Пройдя несколько кварталов, наткнулись на бойцов, грабивших склад. Четверо стояли передо мной с тюками за спинами. Я выстроил напротив свою пятерку и приказал:

— Немедленно бросить барахло на землю! Вернуться на склад за винтовками и вперед — на передний край!

И в этот момент произошла сцена, достойная пера Гоголя или Чехова. Из-за поворота улицы медленно выползла черная «эмка», набитая «товаром». На крыше, крепко привязанные, спокойненько устроились аккордеоны и рулоны картин, сзади — три или четыре велосипеда, пристроенные к запасному колесу.

Я приказал остановиться, подумал: «Вот сейчас вы у меня попляшете, душу вытрясу из барахольщиков! Кем бы ни были! Кто может находиться в „эмке“, конечно же чин!» Машина остановилась. Из нее выполз незнакомый генерал и принялся меня распекать, не стесняясь в выражениях, не обращая внимания на солдат, которые откровенно, не скрываясь, хохотали. Я растерялся, потом разозлился, подумал: «А ну их всех к черту!»

После случившегося было глупо и смешно ругать бойцов, отпустил их, забрал своих автоматчиков, и двинулись дальше. Больше происшествий не было.

Добравшись до переднего края, рассказал комполка о приказе комдива и неприятной истории возле склада. Он рассмеялся и успокоил меня:

— Это мои ребята! Ладно, что их не тронул.

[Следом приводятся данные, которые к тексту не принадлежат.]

(* ===== verification/ErpcRef.v ===== *)
(** * An eRPC library that meets the laws of [Erpc]

    A codec whose messages are lists of items, an allocator that never fails, a
    service that echoes its inputs: the laws can hold, and the theorems about
    the shims have concrete instances. *)

From S2P Require Import Prelude Erpc ErpcServer.
Local Open Scope Z_scope.

#[export] Instance ref_erpc_consts : ErpcConsts := {
  kErpcStatus_Success := 0; kErpcStatus_MemoryError := 4; kErpcStatus_InvalidArgument := 2;
  kInvocationMessage := 0; kReplyMessage := 2;
  ERPC_PRE_POST_ACTION := false; ERPC_NESTED_CALLS_DETECTION := false;
}.

#[export] Instance ref_erpc_consts_laws : ErpcConstsLaws.
Proof. split. by apply (bool_decide_unpack _). Qed.

#[export] Instance ref_client_consts : PsaClientConsts := {
  PSA_SUCCESS := 0; PSA_ERROR_PROGRAMMER_ERROR := -129; PSA_MAX_IOVEC := 4;
}.

#[export] Instance ref_client_consts_laws : PsaClientConstsLaws.
Proof. by split. Qed.

#[export] Instance ref_abi : Abi := { size_bits := 32; sizeof_binary_t := 8 }.

#[export] Instance ref_abi_laws : AbiLaws.
Proof. split. by left. Qed.

#[export] Instance ref_malloc : Malloc := fun _ _ => true.

(** ** The codec *)

Record ref_codec := mkCodec { c_status : Z; c_out : list item; c_in : list item }.

(** kErpcStatus_BufferOverrun *)
Definition overrun : Z := 5.
Definition capacity : nat := 64.

Definition ref_write (x : item) (c : ref_codec) : ref_codec :=
  if negb (c_status c =? 0) then c
  else if decide (length (c_out c) < capacity)%nat
  then mkCodec 0 (c_out c ++ [x]) (c_in c)
  else mkCodec overrun (c_out c) (c_in c).

Definition ref_read {A} (f : item -> option A) (c : ref_codec) : option A * ref_codec :=
  if negb (c_status c =? 0) then (None, c)
  else match c_in c with
       | x :: rest => match f x with
                      | Some a => (Some a, mkCodec 0 (c_out c) rest)
                      | None => (None, mkCodec overrun (c_out c) rest)
                      end
       | [] => (None, mkCodec overrun (c_out c) [])
       end.

#[export] Instance ref_codec_codec : Codec ref_codec := {
  getStatus := c_status;
  updateStatus e c := if c_status c =? 0 then mkCodec e (c_out c) (c_in c) else c;
  codec_reset c := mkCodec 0 [] (c_in c);
  startWriteMessage t s r n := ref_write (IMessage t s r n);
  write_u32 z := ref_write (IU32 (wrapu 32 z));
  write_i32 z := ref_write (II32 (wraps 32 z));
  writeBinary n bs := ref_write (IBinary bs);
  startWriteList n := ref_write (ICount n);
  read_u32 := ref_read (fun x => match x with IU32 z => Some z | _ => None end);
  read_i32 := ref_read (fun x => match x with II32 z => Some z | _ => None end);
  readBinary c :=
    match ref_read (fun x => match x with IBinary bs => Some bs | _ => None end) c with
    | (Some bs, c) => ((Z.of_nat (length bs), Some bs), c)
    | (None, c) => ((0, None), c)
    end;
  startReadList c :=
    match ref_read (fun x => match x with
                             | ICount n => if (0 <=? n) && (n <? 2 ^ 32) then Some n else None
                             | _ => None
                             end) c with
    | (Some n, c) => (n, c)
    | (None, c) => (0, c)
    end;
}.

Lemma ref_write_ok c x :
  c_status c = 0 -> (length (c_out c ++ [x]) <= capacity)%nat ->
  c_status (ref_write x c) = 0 /\ c_out (ref_write x c) = c_out c ++ [x].
Proof.
  intros Hs Hf. unfold ref_write. rewrite Hs. cbn [negb Z.eqb]. rewrite length_app in Hf. simpl in Hf.
  by rewrite decide_True by lia.
Qed.

Lemma ref_write_kept c x : c_status c <> 0 -> c_status (ref_write x c) = c_status c.
Proof. intros Hs. unfold ref_write. by rewrite (proj2 (Z.eqb_neq _ _) Hs). Qed.

#[export] Program Instance ref_codec_laws : CodecLaws ref_codec := {
  written := c_out;
  remaining := c_in;
  fits its := (length its <= capacity)%nat;
}.
Next Obligation. intros its its' H. cbn in *. rewrite length_app in H. lia. Qed.
Next Obligation. done. Qed.
Next Obligation. intros c e He. cbn. destruct (Z.eqb_spec (c_status c) 0); done. Qed.
Next Obligation. intros c Hs ok. unfold ok. split_and!; intros; by apply ref_write_ok. Qed.
Next Obligation. intros c Hs kept. unfold kept. split_and!; intros; by apply ref_write_kept. Qed.
Next Obligation. intros c z its Hs Hr. cbn in *. unfold ref_read. rewrite Hs, Hr. by eexists. Qed.
Next Obligation. intros c z its Hs Hr. cbn in *. unfold ref_read. rewrite Hs, Hr. by eexists. Qed.
Next Obligation. intros c bs its Hs Hr. cbn in *. unfold ref_read. rewrite Hs, Hr. by eexists. Qed.
Next Obligation.
  intros c n its Hn Hs Hr. cbn in *. unfold ref_read. rewrite Hs, Hr.
  rewrite (proj2 (Z.leb_le _ _)), (proj2 (Z.ltb_lt _ _)) by lia. by eexists.
Qed.

Lemma ref_read_none {A} (f : item -> option A) c :
  (ref_read f c).1 = None -> c_status (ref_read f c).2 <> 0.
Proof.
  unfold ref_read. destruct (Z.eqb_spec (c_status c) 0); [|done]. destruct (c_in c) as [|x rest]; [done|].
  by destruct (f x).
Qed.

Lemma ref_read_error {A} (f : item -> option A) c : c_status c <> 0 -> ref_read f c = (None, c).
Proof. intros Hs. unfold ref_read. by rewrite (proj2 (Z.eqb_neq _ _) Hs). Qed.

#[export] Instance ref_codec_read_laws : CodecReadLaws ref_codec.
Proof.
  split.
  - intros c. split; apply ref_read_none.
  - intros c Hs. cbn in *. by rewrite !ref_read_error.
  - intros c. cbn. destruct (ref_read _ c) as [[bs|] c']; done.
  - intros c. cbn. unfold ref_read. destruct (negb _); [done|]. destruct (c_in c) as [|x rest]; [done|].
    destruct x as [| | | |n]; try done. destruct (Z.leb_spec 0 n), (Z.ltb_spec n (2 ^ 32)); cbn [andb fst]; done || lia.
Qed.

(** ** The service *)

(** Its world counts the calls. *)
#[export] Instance ref_factory : MessageBufferFactory ref_codec Z := {
  prepareServerBufferForSend c w := (0, c, w);
  set_nestingDetection b w := w;
}.

(** The output of a vector: as much of [src] as it has room for. *)
Definition echo (src : list Z) (v : psa_vec (option (list Z))) : psa_vec (option (list Z)) :=
  match base v with
  | Some bs => let n := Nat.min (length src) (length bs) in
      mkVec (Some (take n src ++ drop n bs)) (Z.of_nat n)
  | None => mkVec None 0
  end.

#[export] Instance ref_psa : PsaClientApi Z := {
  tfm_psa_framework_version w := (257, w + 1);
  tfm_psa_version sid w := (1, w + 1);
  tfm_psa_call h t ins outs w :=
    ((if h =? 7 then 0 else -129, echo (concat (default [] ∘ base <$> ins)) <$> outs), w + 1);
  tfm_psa_connect sid ver w := (7, w + 1);
  tfm_psa_close h w := w + 1;
}.

#[export] Instance ref_psa_laws : PsaClientApiLaws Z.
Proof.
  split; try done.
  - intros h t ins outs w. cbn. destruct (h =? 7); done.
  - intros h t ins outs w. cbn. by rewrite length_fmap.
  - intros h t ins outs w. cbn. set (src := concat _). clearbody src. unfold vecs_of.
    rewrite Forall2_fmap_r. apply Forall2_fmap_l. apply Forall2_fmap_r. apply Forall_Forall2_diag, Forall_forall. intros bs _.
    unfold same_room, echo. cbn. rewrite length_app, length_take, length_drop. split; [f_equal; lia | lia].
Qed.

Конечно, рядовые промышляли по-мелкому. Не то что генералитет. Эти мародерствовали масштабно, отправляли трофеи вагонами, а то и самолетами. Естественно, барахло им доставали денщики. Я знал одного комдива, который во время передислокации из Германии ухитрился отхватить для себя одного целый вагон и загрузил в него пять спальных и шесть столовых гарнитуров, а когда его спросили, для каких целей он везет столько мебели, он спокойно ответил: «Для офицерского клуба».

У походного костра

Я любил в годы войны походные костры, вокруг которых обычно, если выпадала возможность, собирались солдаты — обогреться, переобуться, просушить промокшую обувь, погреть косточки, измученные и уставшие, попить горячего чайку, а главное, поговорить за жизнь, обсудить последний бой, помянуть товарищей, с шуткой пройтись по командирам, поделиться весточками от родных.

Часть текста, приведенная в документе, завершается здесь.